--- Extracted data Enclosed Below ---

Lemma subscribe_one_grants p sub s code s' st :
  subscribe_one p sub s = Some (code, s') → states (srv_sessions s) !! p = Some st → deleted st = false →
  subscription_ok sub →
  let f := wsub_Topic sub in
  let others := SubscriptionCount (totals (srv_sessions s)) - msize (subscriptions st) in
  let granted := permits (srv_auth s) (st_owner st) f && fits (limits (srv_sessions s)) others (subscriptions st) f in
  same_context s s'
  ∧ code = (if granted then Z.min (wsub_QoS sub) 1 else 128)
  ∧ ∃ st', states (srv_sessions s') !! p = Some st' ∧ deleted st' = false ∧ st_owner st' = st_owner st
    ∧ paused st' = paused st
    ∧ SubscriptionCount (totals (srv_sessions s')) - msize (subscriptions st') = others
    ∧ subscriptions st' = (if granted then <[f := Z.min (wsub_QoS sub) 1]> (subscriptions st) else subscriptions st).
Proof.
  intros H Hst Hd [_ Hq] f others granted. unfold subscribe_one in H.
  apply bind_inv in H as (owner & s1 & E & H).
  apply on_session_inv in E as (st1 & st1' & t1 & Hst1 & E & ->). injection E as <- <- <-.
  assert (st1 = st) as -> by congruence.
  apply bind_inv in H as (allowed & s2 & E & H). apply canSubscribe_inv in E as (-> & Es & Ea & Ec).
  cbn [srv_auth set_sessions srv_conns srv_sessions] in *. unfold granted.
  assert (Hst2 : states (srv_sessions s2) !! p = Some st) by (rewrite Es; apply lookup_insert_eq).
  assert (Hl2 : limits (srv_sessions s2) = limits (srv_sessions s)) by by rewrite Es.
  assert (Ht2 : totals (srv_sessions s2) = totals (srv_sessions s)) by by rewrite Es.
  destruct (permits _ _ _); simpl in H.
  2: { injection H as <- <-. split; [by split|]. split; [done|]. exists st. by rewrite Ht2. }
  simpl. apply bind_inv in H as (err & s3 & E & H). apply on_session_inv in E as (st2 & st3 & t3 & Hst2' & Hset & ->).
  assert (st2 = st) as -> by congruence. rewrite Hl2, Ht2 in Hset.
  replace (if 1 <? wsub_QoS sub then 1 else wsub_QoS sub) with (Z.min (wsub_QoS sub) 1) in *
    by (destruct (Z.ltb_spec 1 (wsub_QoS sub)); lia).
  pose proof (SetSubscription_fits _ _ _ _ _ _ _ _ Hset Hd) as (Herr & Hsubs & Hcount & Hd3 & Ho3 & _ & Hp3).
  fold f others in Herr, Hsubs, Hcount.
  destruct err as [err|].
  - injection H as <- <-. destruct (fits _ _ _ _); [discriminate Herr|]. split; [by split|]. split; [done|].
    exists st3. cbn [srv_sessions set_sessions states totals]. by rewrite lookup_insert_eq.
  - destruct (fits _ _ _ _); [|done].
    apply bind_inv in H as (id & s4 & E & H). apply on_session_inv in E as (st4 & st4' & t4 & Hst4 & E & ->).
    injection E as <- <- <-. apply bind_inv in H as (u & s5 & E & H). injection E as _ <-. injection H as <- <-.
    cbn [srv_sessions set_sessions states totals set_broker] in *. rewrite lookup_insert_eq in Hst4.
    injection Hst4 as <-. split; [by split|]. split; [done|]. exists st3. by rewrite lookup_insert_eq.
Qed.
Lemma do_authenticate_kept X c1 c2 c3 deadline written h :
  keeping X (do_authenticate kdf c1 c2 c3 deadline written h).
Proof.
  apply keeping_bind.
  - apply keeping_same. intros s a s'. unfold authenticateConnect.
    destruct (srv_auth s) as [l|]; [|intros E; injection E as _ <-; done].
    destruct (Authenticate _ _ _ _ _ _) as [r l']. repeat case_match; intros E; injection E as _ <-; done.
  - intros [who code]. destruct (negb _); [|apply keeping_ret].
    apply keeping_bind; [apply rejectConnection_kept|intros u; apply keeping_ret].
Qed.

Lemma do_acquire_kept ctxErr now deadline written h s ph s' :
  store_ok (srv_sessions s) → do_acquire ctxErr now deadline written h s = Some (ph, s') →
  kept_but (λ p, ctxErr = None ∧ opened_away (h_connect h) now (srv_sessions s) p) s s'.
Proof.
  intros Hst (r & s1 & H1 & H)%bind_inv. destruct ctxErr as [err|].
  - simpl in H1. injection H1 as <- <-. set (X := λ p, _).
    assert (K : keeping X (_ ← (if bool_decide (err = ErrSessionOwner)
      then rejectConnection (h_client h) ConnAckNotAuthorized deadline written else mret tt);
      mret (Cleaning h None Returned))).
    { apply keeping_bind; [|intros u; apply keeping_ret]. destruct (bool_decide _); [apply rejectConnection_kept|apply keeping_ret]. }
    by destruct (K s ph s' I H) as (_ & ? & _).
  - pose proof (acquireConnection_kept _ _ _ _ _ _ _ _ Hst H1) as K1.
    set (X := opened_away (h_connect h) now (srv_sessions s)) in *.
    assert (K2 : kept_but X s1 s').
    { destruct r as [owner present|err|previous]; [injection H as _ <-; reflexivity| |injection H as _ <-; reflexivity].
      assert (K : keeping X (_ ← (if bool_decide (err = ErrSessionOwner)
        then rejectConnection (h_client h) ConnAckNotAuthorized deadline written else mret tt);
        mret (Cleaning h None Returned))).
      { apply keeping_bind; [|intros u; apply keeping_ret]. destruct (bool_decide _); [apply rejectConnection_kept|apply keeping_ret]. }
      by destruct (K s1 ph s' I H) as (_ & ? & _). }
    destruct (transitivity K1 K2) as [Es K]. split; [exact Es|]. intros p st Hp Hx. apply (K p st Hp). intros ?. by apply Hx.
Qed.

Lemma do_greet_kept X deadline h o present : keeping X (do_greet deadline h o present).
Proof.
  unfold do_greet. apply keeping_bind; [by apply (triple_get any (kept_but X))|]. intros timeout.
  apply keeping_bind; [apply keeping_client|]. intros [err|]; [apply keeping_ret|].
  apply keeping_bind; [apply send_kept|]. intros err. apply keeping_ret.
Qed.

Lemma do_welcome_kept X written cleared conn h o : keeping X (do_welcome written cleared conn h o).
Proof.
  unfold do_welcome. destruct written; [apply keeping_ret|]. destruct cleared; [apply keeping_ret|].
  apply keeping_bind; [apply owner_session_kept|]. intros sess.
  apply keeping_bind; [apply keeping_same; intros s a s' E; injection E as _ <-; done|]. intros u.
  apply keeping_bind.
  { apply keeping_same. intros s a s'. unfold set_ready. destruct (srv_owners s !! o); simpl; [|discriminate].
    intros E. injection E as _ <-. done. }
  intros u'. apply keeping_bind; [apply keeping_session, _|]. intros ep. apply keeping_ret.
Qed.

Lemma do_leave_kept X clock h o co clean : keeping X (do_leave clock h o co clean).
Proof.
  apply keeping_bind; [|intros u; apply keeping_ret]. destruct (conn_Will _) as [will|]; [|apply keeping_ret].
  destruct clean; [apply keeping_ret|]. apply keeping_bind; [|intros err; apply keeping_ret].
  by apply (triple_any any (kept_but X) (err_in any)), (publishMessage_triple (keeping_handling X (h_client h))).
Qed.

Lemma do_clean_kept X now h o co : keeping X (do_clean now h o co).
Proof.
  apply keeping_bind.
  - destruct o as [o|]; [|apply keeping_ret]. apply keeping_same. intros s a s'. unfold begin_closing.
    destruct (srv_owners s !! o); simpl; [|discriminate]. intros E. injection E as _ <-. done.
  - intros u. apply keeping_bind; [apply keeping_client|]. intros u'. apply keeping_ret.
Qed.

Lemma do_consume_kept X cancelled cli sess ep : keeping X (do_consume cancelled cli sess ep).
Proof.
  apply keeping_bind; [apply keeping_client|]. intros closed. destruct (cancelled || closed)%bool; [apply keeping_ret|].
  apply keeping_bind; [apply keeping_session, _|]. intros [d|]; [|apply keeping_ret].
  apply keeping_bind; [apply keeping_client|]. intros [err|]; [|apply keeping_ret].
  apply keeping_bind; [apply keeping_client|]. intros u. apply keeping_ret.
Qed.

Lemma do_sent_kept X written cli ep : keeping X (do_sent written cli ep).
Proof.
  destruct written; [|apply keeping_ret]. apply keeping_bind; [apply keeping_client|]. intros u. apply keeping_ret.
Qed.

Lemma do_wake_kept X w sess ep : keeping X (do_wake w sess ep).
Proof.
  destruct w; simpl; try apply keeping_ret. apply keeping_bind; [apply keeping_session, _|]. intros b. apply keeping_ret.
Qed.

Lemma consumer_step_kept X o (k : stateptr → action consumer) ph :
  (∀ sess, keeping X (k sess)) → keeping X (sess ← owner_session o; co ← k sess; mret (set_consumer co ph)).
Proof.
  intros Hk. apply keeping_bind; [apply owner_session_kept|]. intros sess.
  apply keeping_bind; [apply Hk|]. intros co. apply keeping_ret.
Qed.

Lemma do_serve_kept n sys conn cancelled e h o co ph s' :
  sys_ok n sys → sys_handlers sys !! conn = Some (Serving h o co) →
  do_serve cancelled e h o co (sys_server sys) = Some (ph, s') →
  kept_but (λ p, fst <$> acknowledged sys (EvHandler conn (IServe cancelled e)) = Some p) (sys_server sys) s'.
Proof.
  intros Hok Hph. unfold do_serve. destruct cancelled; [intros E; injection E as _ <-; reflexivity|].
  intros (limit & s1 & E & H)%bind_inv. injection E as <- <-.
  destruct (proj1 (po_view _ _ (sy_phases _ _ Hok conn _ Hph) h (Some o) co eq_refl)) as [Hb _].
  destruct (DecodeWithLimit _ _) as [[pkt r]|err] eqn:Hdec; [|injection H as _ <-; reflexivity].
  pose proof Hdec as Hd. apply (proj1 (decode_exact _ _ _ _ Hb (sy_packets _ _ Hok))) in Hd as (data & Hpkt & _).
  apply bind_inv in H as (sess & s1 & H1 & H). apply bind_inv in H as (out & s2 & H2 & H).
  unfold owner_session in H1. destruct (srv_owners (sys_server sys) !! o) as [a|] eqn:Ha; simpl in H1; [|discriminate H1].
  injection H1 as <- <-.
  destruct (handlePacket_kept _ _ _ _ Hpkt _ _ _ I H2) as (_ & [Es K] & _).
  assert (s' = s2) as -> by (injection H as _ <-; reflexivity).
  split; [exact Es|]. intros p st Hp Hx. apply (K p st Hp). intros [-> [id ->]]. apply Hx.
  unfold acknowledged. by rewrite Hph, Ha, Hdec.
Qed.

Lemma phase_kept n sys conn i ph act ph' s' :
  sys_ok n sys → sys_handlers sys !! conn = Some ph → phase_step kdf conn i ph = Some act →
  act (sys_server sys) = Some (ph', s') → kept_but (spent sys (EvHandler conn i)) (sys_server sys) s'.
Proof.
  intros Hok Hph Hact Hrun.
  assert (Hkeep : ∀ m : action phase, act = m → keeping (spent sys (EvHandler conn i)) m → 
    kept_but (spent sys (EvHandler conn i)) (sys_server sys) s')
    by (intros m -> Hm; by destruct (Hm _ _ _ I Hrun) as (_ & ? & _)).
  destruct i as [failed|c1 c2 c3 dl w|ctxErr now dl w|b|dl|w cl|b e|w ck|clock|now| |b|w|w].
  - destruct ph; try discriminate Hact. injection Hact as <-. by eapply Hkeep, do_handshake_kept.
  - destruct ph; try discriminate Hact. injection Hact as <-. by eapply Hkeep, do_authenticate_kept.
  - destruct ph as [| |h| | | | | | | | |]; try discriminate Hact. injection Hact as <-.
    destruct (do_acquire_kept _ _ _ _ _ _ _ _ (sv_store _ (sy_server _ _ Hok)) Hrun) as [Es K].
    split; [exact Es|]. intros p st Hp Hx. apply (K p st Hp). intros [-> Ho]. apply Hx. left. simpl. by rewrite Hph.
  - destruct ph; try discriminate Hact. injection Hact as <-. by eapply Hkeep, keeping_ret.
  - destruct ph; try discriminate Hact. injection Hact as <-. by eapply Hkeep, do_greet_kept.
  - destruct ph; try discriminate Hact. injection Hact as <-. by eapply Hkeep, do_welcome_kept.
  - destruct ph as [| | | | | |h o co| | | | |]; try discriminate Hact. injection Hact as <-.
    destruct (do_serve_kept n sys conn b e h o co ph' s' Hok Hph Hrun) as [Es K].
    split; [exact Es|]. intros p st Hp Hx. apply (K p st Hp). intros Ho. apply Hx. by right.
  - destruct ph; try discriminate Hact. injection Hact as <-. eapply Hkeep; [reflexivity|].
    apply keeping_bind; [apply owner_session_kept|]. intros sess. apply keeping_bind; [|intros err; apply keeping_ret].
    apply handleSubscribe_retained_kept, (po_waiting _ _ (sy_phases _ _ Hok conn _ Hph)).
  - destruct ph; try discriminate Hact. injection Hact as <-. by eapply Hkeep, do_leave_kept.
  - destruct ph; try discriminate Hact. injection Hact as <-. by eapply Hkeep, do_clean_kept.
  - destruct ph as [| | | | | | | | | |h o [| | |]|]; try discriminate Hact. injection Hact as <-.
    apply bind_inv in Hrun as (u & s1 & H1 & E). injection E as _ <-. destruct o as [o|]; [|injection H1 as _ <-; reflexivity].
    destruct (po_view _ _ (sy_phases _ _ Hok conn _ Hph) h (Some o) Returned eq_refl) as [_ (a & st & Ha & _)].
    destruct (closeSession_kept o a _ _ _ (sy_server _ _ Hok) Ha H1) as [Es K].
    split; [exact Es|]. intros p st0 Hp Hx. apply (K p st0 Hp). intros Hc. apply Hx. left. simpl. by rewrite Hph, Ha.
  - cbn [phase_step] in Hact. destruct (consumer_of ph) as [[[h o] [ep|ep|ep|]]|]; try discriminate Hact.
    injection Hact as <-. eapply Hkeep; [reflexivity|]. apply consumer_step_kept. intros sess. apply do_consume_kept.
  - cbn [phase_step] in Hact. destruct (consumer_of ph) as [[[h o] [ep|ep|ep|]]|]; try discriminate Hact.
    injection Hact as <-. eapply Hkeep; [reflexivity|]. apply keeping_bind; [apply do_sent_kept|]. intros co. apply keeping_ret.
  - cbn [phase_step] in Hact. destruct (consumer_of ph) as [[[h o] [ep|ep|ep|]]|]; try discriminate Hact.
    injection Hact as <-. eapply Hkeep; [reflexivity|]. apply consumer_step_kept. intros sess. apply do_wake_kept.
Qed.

--- End of Enclosed Extracted data ---

Please report all lines in the entries where "deadline" appears.

Lemma do_authenticate_kept X c1 c2 c3 deadline written h :
  keeping X (do_authenticate kdf c1 c2 c3 deadline written h).
Lemma do_acquire_kept ctxErr now deadline written h s ph s' :
  store_ok (srv_sessions s) → do_acquire ctxErr now deadline written h s = Some (ph, s') →
      then rejectConnection (h_client h) ConnAckNotAuthorized deadline written else mret tt);
        then rejectConnection (h_client h) ConnAckNotAuthorized deadline written else mret tt);
Lemma do_greet_kept X deadline h o present : keeping X (do_greet deadline h o present).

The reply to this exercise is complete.